Presidente Derqui inauguró el viernes por la noche su gran sueño hecho realidad. El microestadio del club quedó oficialmente abierto para los socios del Rojinegro.
La ceremonia, tuvo su punto de mayor emoción al homenaje que se le hizo al presidente de la institución con más años al frente del club.
El microestadio quedó bautizado “Juan Borsani”, 18 veces elegido para presidir la entidad y 24 años de autoridad máxima.
Fue unánime el apoyo para consensuar su nombre. El Tano está grabado en la memoria de los socios y hasta sus cenizas pidió que se esparcieran en la institución de la calle Dorrego.
La familia Borsani fue una de las invitadas especiales y su nieta, Soledad, una de las que tomó la palabra para leer una carta que demostraba el amor de su abuelo por el club y el de su nieta por el abuelo.
El actual titular rojinegro, Miguel Velázquez había comenzado la noche con palabras también fuertes recordando a Borsani. Y también agradeció a la sangre nueva de la Comisión Directiva que hizo posible concretar la obra.
La bendición del gimnasio estuvo a cargo de Oscar Iglesias, cura párroco de la Parroquia San Antonio de Padua.
También subió al estrado Carlos Pro, otro expresidente del club, al que lo desbordó la emoción y al borde de las lágrimas recordaba las épocas en que se hizo todo a pulmón.

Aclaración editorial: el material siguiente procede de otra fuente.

(** X19: the write of the consolidated balance sheet stays inside the
    grid of labels.  When the stage ends without an exception, a cell
    whose value has changed lies in a row below row 5 whose column-1 cell
    is a text and in a column whose row-5 cell is a text; no fill changes;
    and the stage label is then "Writing balance sheet values". *)
Theorem balance_sheet_write_stays_in_grid (str_of_number : Q -> text)
  (set_ratio : text -> text -> Z) (fuzzy_threshold : Z) (all_summaries : dict summary)
  (master_ws_bs ws' : worksheet) (stage_before stage_after : string) :
  balance_sheet_stage str_of_number set_ratio fuzzy_threshold all_summaries master_ws_bs
    stage_before = (stage_after, Ok ws') ->
  stage_after = stage_writing_balance
  /\ (forall r c, cell_fill ws' r c = cell_fill master_ws_bs r c)
  /\ forall r c,
       cell_value ws' r c <> cell_value master_ws_bs r c ->
       (5 < r <= max_row master_ws_bs)%nat
       /\ is_str (cell_value master_ws_bs r 1) = true
       /\ (1 <= c <= max_column master_ws_bs)%nat
       /\ is_str (cell_value master_ws_bs 5 c) = true.
Proof.
  unfold balance_sheet_stage, stage_bind, set_stage, lift, stage_ret. intros H.
  destruct (build_row_by_category set_ratio fuzzy_threshold all_summaries master_ws_bs)
    as [rbc|] eqn:Hrbc; [|discriminate].
  destruct (build_col_by_entity set_ratio fuzzy_threshold all_summaries master_ws_bs)
    as [cbe|] eqn:Hcbe; [|discriminate].
  injection H as <- <-.
  apply map_labels_indexes in Hrbc; [|intros k i Hget; discriminate].
  apply map_labels_indexes in Hcbe; [|intros k i Hget; discriminate].
  split; [reflexivity|]. split.
  - intros r c. unfold cell_fill.
    rewrite (proj2 (write_balance_sheet_touches str_of_number cbe rbc all_summaries
                      master_ws_bs r c)). reflexivity.
  - intros r c Hchanged.
    destruct (proj1 (write_balance_sheet_touches str_of_number cbe rbc all_summaries
                       master_ws_bs r c)) as [E | [[entity Hc] [category Hr]]];
      [contradiction|].
    apply Hrbc, row_texts_rows in Hr. apply Hcbe, col_texts_cols in Hc. tauto.
Qed.
Lemma commit_prepare_to_resolve_durable E cfg prepare :
  keeps_durable (commit_prepare_to_resolve E cfg prepare).
Proof.
  unfold commit_prepare_to_resolve.
  apply keeps_durable_bind; [|intros _; apply keeps_durable_bind;
    [|intros _; apply keeps_durable_bind;
      [|intros _; apply keeps_durable_bind; [|intros _]]]].
  - apply __txn_commit_timestamps_assert_durable.
  - unfold commit_sync. keeps_durable_cases.
  - intros st. unfold commit_notify.
    destruct (t_notify (st_txn st)); [apply keeps_durable_WT_RET|reflexivity].
  - intros st. unfold commit_copy_values.
    destruct (_ && _); [apply keeps_durable_WT_RET|reflexivity].
  - intros st. unfold commit_log.
    destruct (_ && _); [|reflexivity].
    pose proof (keeps_durable_WT_RET (x_log_commit E)
                  (__wt_txn_release_snapshot st)) as H.
    pose proof (__wt_txn_release_snapshot_durable st) as Hs.
    destruct (WT_RET _ _) as [a st1|r st1|st1|]; auto.
    + eapply durable_kept_trans; eassumption.
    + destruct H as [Hr H]. split; [exact Hr|].
      eapply durable_kept_trans; eassumption.
    + eapply durable_kept_trans; eassumption.
Qed.

(** An error that leaves the loop of commit is not 0. *)
Lemma commit_ops_exit E txn prepare las ops : forall updates acc r ops' updates',
  commit_ops E txn prepare las ops updates acc = OpsExit r ops' updates' ->
  r <> 0.
Proof.
  induction ops as [|op rest IH]; intros updates acc r ops' updates' H;
    [discriminate|].
  cbn [commit_ops] in H.
  destruct (commit_op E txn prepare las op updates acc)
    as [u1 acc1|r1 u1|] eqn:Hop; try discriminate.
  - destruct (commit_ops E txn prepare las rest u1 acc1)
      as [o2 u2 a2|r2 o2 u2|] eqn:Hrest; try discriminate.
    cbn in H. inversion H; subst. apply (IH _ _ _ _ _ Hrest).
  - inversion H; subst. unfold commit_op in Hop.
    destruct (op_type op); try discriminate.
    all: destruct (negb prepare);
      [ destruct (op_upd op) as [p|]; [|discriminate];
        destruct (updates !! p) as [upd|]; [|discriminate];
        destruct (is_reserve (upd_type upd)); [discriminate|];
        destruct (_ && _); discriminate
      | destruct (resolve_prepared E txn true op updates acc)
          as [[r2 u2] acc2];
        destruct (r2 =? 0) eqn:Hr; [discriminate|];
        inversion Hop; subst; apply Z.eqb_neq; exact Hr ].
Qed.

Lemma commit_resolve_durable E prepare : keeps_durable (commit_resolve E prepare).
Proof.
  unfold commit_resolve. apply keeps_durable_bind.
  - intros st. unfold commit_process_updates.
    destruct (commit_ops _ _ _ _ _ _ _) as [ops updates acc|r ops updates|]
      eqn:Hops; [reflexivity| |exact I].
    split; [apply (commit_ops_exit _ _ _ _ _ _ _ _ _ _ Hops)|reflexivity].
  - intros acc st. unfold WT_RET_ASSERT, WT_RET_MSG.
    destruct (_ || _); [reflexivity|]. split; [discriminate|reflexivity].
Qed.

Lemma __wt_txn_rollback_durable E st :
  match __wt_txn_rollback E st with
  | Returns _ st' => durable_kept st st'
  | Aborts st' => durable_kept st st'
  | Faults => True
  end.
Proof.
  unfold __wt_txn_rollback. cbv zeta.
  destruct (rollback_ops _ _ _ _ _) as [ops updates acc|r ops updates|];
    [|reflexivity|exact I].
  unfold WT_RET_ASSERT, WT_RET_MSG. destruct (_ || _); [|reflexivity].
  eapply durable_kept_trans; [|apply __wt_txn_release_durable]. reflexivity.
Qed.

(** *** The candidate *)

Lemma keeps_candidate_bind {A B} (m : M A) (k : A -> M B) :
  keeps_candidate m -> (forall a, keeps_candidate (k a)) ->
  keeps_candidate (m ≫= k).
Proof.
  intros Hm Hk st. specialize (Hm st). unfold mbind, M_bind.
  destruct (m st) as [a st1|r st1|st1|]; auto.
  specialize (Hk a st1). destruct (k a st1) as [b st2|r st2|st2|]; auto.
  unfold candidate_kept in *. congruence.
Qed.

Lemma keeps_candidate_WT_RET a : keeps_candidate (WT_RET a).
Proof. intros st. unfold WT_RET. destruct (a =? 0); [reflexivity|exact I]. Qed.

Lemma __wt_txn_release_snapshot_candidate st :
  candidate_kept st (__wt_txn_release_snapshot st).
Proof.
  assert (H : st_txn (__wt_txn_release_snapshot st) =
              set_t_flags (F_CLR (t_flags (st_txn st)) WT_TXN_HAS_SNAPSHOT)
                (st_txn st)).
  { unfold __wt_txn_release_snapshot. cbv zeta. case_match; reflexivity. }
  unfold candidate_kept. rewrite H. unfold candidate_durable_timestamp.
  change (t_flags (set_t_flags ?f ?t)) with f.
  rewrite !F_ISSET_F_CLR.
  rewrite !bool_decide_eq_false_2 by discriminate. reflexivity.
Qed.

Ltac keeps_candidate_cases :=
  unfold keeps_candidate, candidate_kept; intros ?; cbv beta iota zeta;
  repeat (destruct_innermost; cbv beta iota zeta);
  first [reflexivity | exact I].

Lemma commit_prepare_to_resolve_candidate E cfg prepare :
  keeps_candidate (commit_prepare_to_resolve E cfg prepare).
Proof.
  unfold commit_prepare_to_resolve.
  apply keeps_candidate_bind; [|intros _; apply keeps_candidate_bind;
    [|intros _; apply keeps_candidate_bind;
      [|intros _; apply keeps_candidate_bind; [|intros _]]]].
  - unfold __txn_commit_timestamps_assert, WT_RET. cbv zeta.
    keeps_candidate_cases.
  - unfold commit_sync. keeps_candidate_cases.
  - unfold commit_notify, WT_RET. keeps_candidate_cases.
  - unfold commit_copy_values, WT_RET. keeps_candidate_cases.
  - intros st. unfold commit_log, WT_RET.
    pose proof (__wt_txn_release_snapshot_candidate st) as H.
    repeat (destruct_innermost; cbv beta iota);
      first [exact H | reflexivity | exact I].
Qed.

Lemma commit_resolve_candidate E prepare :
  keeps_candidate (commit_resolve E prepare).
Proof.
  unfold commit_resolve. apply keeps_candidate_bind.
  - unfold commit_process_updates. keeps_candidate_cases.
  - intros acc. unfold WT_RET_ASSERT, WT_RET_MSG. keeps_candidate_cases.
Qed.

(** *** The last stage of commit *)

Lemma commit_finish_split E readonly st :
  exists st3, durable_kept st st3 /\
    commit_finish E readonly st =
      commit_update_durable E (candidate_durable_timestamp (st_txn st)) st3.
Proof.
  unfold commit_finish. cbv zeta.
  eexists. split; [|reflexivity].
  eapply durable_kept_trans; [apply (__wt_txn_release_durable
                                       (upd_txn (set_t_mod []) st))|].
  destruct (negb readonly); reflexivity.
Qed.

Lemma durable_history_kept E candidate st st' :
  durable_kept st st' ->
  durable_history E candidate st' = durable_history E candidate st.
Proof. unfold durable_kept, durable_history. intros ->. reflexivity. Qed.
(** * Transfer functions of topo/transferfn/misc.py

    A shallow embedding of the stateful transfer functions of
    [topo.transferfn.misc] (PatternCombine, KernelMax, HalfRectify,
    TemporalScatter, HomeostaticResponse, AttributeTrackingTF) and the
    properties the specification states about them.

    Conventions of the embedding:
    - a Python number that the code divides with [//] and [%] ([span],
      [timestep]) is a [Z]; [Z.div] and [Z.modulo] are Python's floor
      division and remainder, division by zero is written out as an
      exception;
    - an activity value (a numpy float) is an exact rational [Qc]; where
      the code multiplies an array by [0.0] to clear it (KernelMax,
      PatternCombine), an entry is a [float64]: a finite value, an
      infinity or NaN;
    - a two-dimensional numpy array is a list of rows, a three-dimensional
      one a list of rows of depth vectors; an operation that numpy refuses
      (index out of range, shapes that differ) raises; numpy's broadcasting
      of unequal shapes is not modelled, unequal shapes raise;
    - a method is a function from the state of the instance to a result
      that is either a value with the new state or a raised exception. *)

From Stdlib Require Import ZArith QArith Qcanon Qround Lia.
From stdpp Require Import base numbers option list strings gmap.

Local Open Scope Qc_scope.

(** ** Exceptions and results *)

Inductive exn : Type :=
  | Exception
  | ValueError
  | ZeroDivisionError
  | IndexError
  | TypeError
  | AttributeError
  | KeyError.

Inductive res (A : Type) : Type :=
  | Ok (a : A)
  | Raise (e : exn).
Arguments Ok {A} a.
Arguments Raise {A} e.

#[global] Instance res_ret : MRet res := λ A a, Ok a.
#[global] Instance res_bind : MBind res := λ A B f m,
  match m with
  | Ok a => f a
  | Raise e => Raise e
  end.

(** [or_raise e o] is the value of [o], or the exception [e] when the
    underlying numpy or Python operation has no result. *)
Definition or_raise {A} (e : exn) (o : option A) : res A :=
  match o with
  | Some a => Ok a
  | None => Raise e
  end.

(** ** Numbers *)

Definition Qc_of_nat (n : nat) : Qc := Qc_of_Z (Z.of_nat n).

(** ** Arrays *)

Abbreviation matrix := (list (list Qc)).
Abbreviation buffer3 := (list (list (list Qc))).

(** [x.shape] of a two-dimensional array. *)
Definition shape {A} (m : list (list A)) : nat * nat :=
  (length m, from_option length 0%nat (head m)).

(** The rows of an [r] by [c] array all have [c] entries. *)
Definition rect {A} (r c : nat) (m : list (list A)) : Prop :=
  length m = r ∧ Forall (λ row, length row = c) m.

(** [m[i, j]] for indices inside the array. *)
Definition mat_at {A} (m : list (list A)) (i j : nat) : option A :=
  row ← m !! i; row !! j.

(** [np.zeros((d1, d2, d3))]. *)
Definition zeros3 (d1 d2 d3 : nat) : buffer3 :=
  replicate d1 (replicate d2 (replicate d3 0)).

(** [np.ones(shape) * v]. *)
Definition full2 (d1 d2 : nat) (v : Qc) : matrix :=
  replicate d1 (replicate d2 (1 * v)).

(** An elementwise binary operation on two arrays of one shape. *)
Definition map2 (f : Qc → Qc → Qc) (a b : matrix) : res matrix :=
  if decide (shape a = shape b)
  then Ok (zip_with (zip_with f) a b)
  else Raise ValueError.

(** [a * v] and [a *= v] for a scalar [v]. *)
Definition scale1 (v : Qc) (a : list Qc) : list Qc := (λ e, e * v) <$> a.
Definition scale2 (v : Qc) (a : matrix) : matrix := scale1 v <$> a.
Definition scale3 (v : Qc) (a : buffer3) : buffer3 := scale2 v <$> a.

(** ** Entries that may not be finite *)

(** An entry of a float64 array: a finite value, an infinity with its
    sign, or NaN. A finite value is an exact rational, and the two zeros
    of float64, which compare equal, are the one value 0. The products
    and sums the code takes on such entries have an operand 0, where
    float64 arithmetic does not round. *)
Inductive float64 : Type :=
  | Finite (q : Qc)
  | Inf (negative : bool)
  | NaN.

#[global] Instance float64_eq_dec : EqDecision float64.
Proof. solve_decision. Defined.

Abbreviation fmatrix := (list (list float64)).

Definition is_finite (a : float64) : bool :=
  match a with Finite _ => true | _ => false end.

Definition is_nan (a : float64) : bool :=
  match a with NaN => true | _ => false end.

(** [a * b]: NaN for a NaN operand and for an infinity times zero. *)
Definition fmul (a b : float64) : float64 :=
  match a, b with
  | NaN, _ | _, NaN => NaN
  | Finite p, Finite q => Finite (p * q)
  | Inf s, Finite q | Finite q, Inf s =>
      if decide (q = 0) then NaN else Inf (xorb s (bool_decide (q < 0)))
  | Inf s, Inf s' => Inf (xorb s s')
  end.

(** [a + b]: NaN for a NaN operand and for infinities of opposite sign. *)
Definition fadd (a b : float64) : float64 :=
  match a, b with
  | NaN, _ | _, NaN => NaN
  | Finite p, Finite q => Finite (p + q)
  | Inf s, Finite _ | Finite _, Inf s => Inf s
  | Inf s, Inf s' => if decide (s = s') then Inf s else NaN
  end.

(** [a <= b] and [a < b]: false when an operand is NaN. *)
Definition fle (a b : float64) : bool :=
  match a, b with
  | Finite p, Finite q => bool_decide (p ≤ q)
  | Finite _, Inf negative => negb negative
  | Inf negative, Finite _ => negative
  | Inf negative, Inf negative' => negative || negb negative'
  | _, _ => false
  end.

Definition flt (a b : float64) : bool := fle a b && negb (fle b a).

(** An elementwise binary operation on two arrays of one shape. *)
Definition fmap2 (f : float64 → float64 → float64) (a b : fmatrix)
  : res fmatrix :=
  if decide (shape a = shape b)
  then Ok (zip_with (zip_with f) a b)
  else Raise ValueError.

(** [a *= v] for a scalar [v]. *)
Definition fscale2 (v : float64) (a : fmatrix) : fmatrix :=
  (λ row : list float64, (λ e, fmul e v) <$> row) <$> a.

(** The array that holds the finite values of [m]. *)
Definition finite (m : matrix) : fmatrix :=
  (λ row : list Qc, Finite <$> row) <$> m.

“El club se hizo grande por personas grandes, como Juan Borsani”, subrayó en su oratoria.
La noche de gala del Rojinegro, que contó con un servicio de lunch y preparativos para la fiesta de inauguración, también tuvo dos videos en pantalla gigante. Uno para el paso a paso de la obra y otro para destacar a Borsani y su legado.
La segunda casa
La hija de Juan Borsani, Ester, le contó a El Diario algunas anécdotas que pintaban a su padre y su amor por el club. “Era su segunda casa, o muchas veces la primera”, confesó entre risas.
La más pintoresca era la que sucedía en cada baile o evento social que había en Derqui. “Nos quedábamos sin el sillón de casa, porque lo traía para el club, para que se sienten las reinas”, señaló.
1.200
metros cuadrados es lo que tiene el nuevo microestadio de Presidente Derqui. La obra se concretó tras desprenderse de unos terrenos que poseía en la localidad e invertirlos en el cerramiento de la cancha de fútbol.
Con la obra terminada, le quedaron dos nuevas canchas de básquet (26x14), voley o baby fútbol, para poder cumplir con la demanda de sus socios.
El proyecto final será con tribunas, pero todavía no está en los planes. Tendría una capacidad de entre 1.500 y 2.000 personas sentadas.